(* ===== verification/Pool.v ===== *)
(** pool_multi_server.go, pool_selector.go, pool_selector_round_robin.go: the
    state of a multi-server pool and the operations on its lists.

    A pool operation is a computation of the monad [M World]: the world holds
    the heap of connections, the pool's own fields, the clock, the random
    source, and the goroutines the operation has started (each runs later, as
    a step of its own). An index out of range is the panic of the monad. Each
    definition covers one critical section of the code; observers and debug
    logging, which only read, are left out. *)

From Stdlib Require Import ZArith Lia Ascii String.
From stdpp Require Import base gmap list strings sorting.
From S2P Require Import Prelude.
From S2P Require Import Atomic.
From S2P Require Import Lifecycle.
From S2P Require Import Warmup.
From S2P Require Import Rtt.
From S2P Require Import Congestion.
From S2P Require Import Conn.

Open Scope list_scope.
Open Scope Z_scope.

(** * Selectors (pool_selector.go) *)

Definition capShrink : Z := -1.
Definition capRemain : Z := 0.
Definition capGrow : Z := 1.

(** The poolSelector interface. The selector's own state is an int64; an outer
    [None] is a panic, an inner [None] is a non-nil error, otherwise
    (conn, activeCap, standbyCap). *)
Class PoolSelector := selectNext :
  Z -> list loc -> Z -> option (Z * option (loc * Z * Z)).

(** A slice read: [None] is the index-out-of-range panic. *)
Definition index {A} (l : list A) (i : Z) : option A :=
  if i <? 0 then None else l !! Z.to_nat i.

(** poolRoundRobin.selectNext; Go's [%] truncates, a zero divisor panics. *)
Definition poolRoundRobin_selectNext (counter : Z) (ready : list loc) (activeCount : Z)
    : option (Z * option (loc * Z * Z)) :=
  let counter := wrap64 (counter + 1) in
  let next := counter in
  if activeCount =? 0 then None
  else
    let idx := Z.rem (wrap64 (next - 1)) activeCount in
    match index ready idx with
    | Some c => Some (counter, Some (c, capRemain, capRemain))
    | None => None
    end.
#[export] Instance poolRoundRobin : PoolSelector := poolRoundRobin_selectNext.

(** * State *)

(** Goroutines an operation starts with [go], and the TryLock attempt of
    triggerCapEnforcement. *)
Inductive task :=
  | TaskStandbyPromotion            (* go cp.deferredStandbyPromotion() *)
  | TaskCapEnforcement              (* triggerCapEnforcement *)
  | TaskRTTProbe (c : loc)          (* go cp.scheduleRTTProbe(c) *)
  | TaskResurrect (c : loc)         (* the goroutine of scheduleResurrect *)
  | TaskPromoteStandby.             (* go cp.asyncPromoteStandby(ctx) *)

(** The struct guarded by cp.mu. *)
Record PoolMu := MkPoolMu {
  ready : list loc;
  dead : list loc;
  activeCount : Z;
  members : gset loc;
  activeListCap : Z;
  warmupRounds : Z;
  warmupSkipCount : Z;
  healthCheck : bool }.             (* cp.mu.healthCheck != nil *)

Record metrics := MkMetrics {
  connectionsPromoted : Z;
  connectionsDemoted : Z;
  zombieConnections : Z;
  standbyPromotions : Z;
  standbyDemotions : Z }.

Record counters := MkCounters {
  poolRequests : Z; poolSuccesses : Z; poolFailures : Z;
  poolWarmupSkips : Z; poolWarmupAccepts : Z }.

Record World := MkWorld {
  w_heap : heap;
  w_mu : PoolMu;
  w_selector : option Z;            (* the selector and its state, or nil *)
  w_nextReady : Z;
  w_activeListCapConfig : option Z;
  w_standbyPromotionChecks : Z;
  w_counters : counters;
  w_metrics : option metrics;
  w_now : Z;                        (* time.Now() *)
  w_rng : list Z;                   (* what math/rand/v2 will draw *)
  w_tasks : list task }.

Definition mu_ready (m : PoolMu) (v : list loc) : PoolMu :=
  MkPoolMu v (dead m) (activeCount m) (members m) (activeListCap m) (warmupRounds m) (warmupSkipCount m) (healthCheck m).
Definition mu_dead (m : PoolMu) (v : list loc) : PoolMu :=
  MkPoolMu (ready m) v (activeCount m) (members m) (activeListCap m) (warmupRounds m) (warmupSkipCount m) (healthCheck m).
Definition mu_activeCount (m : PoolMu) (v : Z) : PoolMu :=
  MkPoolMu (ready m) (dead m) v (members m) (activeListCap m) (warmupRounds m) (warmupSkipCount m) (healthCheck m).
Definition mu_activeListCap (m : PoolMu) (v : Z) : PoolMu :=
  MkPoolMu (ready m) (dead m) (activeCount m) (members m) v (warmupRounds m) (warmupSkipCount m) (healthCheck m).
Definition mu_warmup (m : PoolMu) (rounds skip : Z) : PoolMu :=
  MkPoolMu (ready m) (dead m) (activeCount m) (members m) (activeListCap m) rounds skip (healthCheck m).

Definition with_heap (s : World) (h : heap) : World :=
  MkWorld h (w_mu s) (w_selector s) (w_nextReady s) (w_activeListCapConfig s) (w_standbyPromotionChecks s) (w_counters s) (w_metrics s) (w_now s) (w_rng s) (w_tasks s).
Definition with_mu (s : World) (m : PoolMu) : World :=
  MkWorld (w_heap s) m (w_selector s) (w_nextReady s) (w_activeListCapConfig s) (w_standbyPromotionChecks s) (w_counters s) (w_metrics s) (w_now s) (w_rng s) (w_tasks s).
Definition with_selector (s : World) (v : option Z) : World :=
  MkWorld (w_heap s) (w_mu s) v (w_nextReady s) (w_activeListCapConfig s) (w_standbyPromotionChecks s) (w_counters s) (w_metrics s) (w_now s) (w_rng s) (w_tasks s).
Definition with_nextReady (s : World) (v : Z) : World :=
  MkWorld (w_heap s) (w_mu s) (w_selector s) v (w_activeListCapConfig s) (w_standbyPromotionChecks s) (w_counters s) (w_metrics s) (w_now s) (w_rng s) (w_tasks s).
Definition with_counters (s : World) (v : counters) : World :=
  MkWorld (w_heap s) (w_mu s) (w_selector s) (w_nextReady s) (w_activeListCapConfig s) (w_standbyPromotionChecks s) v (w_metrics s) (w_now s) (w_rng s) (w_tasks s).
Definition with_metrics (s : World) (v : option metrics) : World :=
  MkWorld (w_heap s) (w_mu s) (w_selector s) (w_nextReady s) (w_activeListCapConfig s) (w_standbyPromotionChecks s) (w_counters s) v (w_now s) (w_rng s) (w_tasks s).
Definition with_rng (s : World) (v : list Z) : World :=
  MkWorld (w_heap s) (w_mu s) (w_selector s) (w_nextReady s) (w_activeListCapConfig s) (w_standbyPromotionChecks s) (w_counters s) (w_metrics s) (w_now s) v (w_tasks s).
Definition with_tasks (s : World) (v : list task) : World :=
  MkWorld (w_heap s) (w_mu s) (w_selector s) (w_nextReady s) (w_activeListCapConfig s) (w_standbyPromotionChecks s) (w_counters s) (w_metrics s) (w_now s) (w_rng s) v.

◇ ◇ ◇ ◇

* _Problem description_: Where the listing above reaches the line that contains "From S2P Require Import Warmup.", start retyping, and finish with the line that contains "poolRequests : Z;"; reproduce those lines exactly and no others.

* _Exercise output_:
From S2P Require Import Warmup.
From S2P Require Import Rtt.
From S2P Require Import Congestion.
From S2P Require Import Conn.

Open Scope list_scope.
Open Scope Z_scope.

(** * Selectors (pool_selector.go) *)

Definition capShrink : Z := -1.
Definition capRemain : Z := 0.
Definition capGrow : Z := 1.

(** The poolSelector interface. The selector's own state is an int64; an outer
    [None] is a panic, an inner [None] is a non-nil error, otherwise
    (conn, activeCap, standbyCap). *)
Class PoolSelector := selectNext :
  Z -> list loc -> Z -> option (Z * option (loc * Z * Z)).

(** A slice read: [None] is the index-out-of-range panic. *)
Definition index {A} (l : list A) (i : Z) : option A :=
  if i <? 0 then None else l !! Z.to_nat i.

(** poolRoundRobin.selectNext; Go's [%] truncates, a zero divisor panics. *)
Definition poolRoundRobin_selectNext (counter : Z) (ready : list loc) (activeCount : Z)
    : option (Z * option (loc * Z * Z)) :=
  let counter := wrap64 (counter + 1) in
  let next := counter in
  if activeCount =? 0 then None
  else
    let idx := Z.rem (wrap64 (next - 1)) activeCount in
    match index ready idx with
    | Some c => Some (counter, Some (c, capRemain, capRemain))
    | None => None
    end.
#[export] Instance poolRoundRobin : PoolSelector := poolRoundRobin_selectNext.

(** * State *)

(** Goroutines an operation starts with [go], and the TryLock attempt of
    triggerCapEnforcement. *)
Inductive task :=
  | TaskStandbyPromotion            (* go cp.deferredStandbyPromotion() *)
  | TaskCapEnforcement              (* triggerCapEnforcement *)
  | TaskRTTProbe (c : loc)          (* go cp.scheduleRTTProbe(c) *)
  | TaskResurrect (c : loc)         (* the goroutine of scheduleResurrect *)
  | TaskPromoteStandby.             (* go cp.asyncPromoteStandby(ctx) *)

(** The struct guarded by cp.mu. *)
Record PoolMu := MkPoolMu {
  ready : list loc;
  dead : list loc;
  activeCount : Z;
  members : gset loc;
  activeListCap : Z;
  warmupRounds : Z;
  warmupSkipCount : Z;
  healthCheck : bool }.             (* cp.mu.healthCheck != nil *)

Record metrics := MkMetrics {
  connectionsPromoted : Z;
  connectionsDemoted : Z;
  zombieConnections : Z;
  standbyPromotions : Z;
  standbyDemotions : Z }.

Record counters := MkCounters {
  poolRequests : Z; poolSuccesses : Z; poolFailures : Z;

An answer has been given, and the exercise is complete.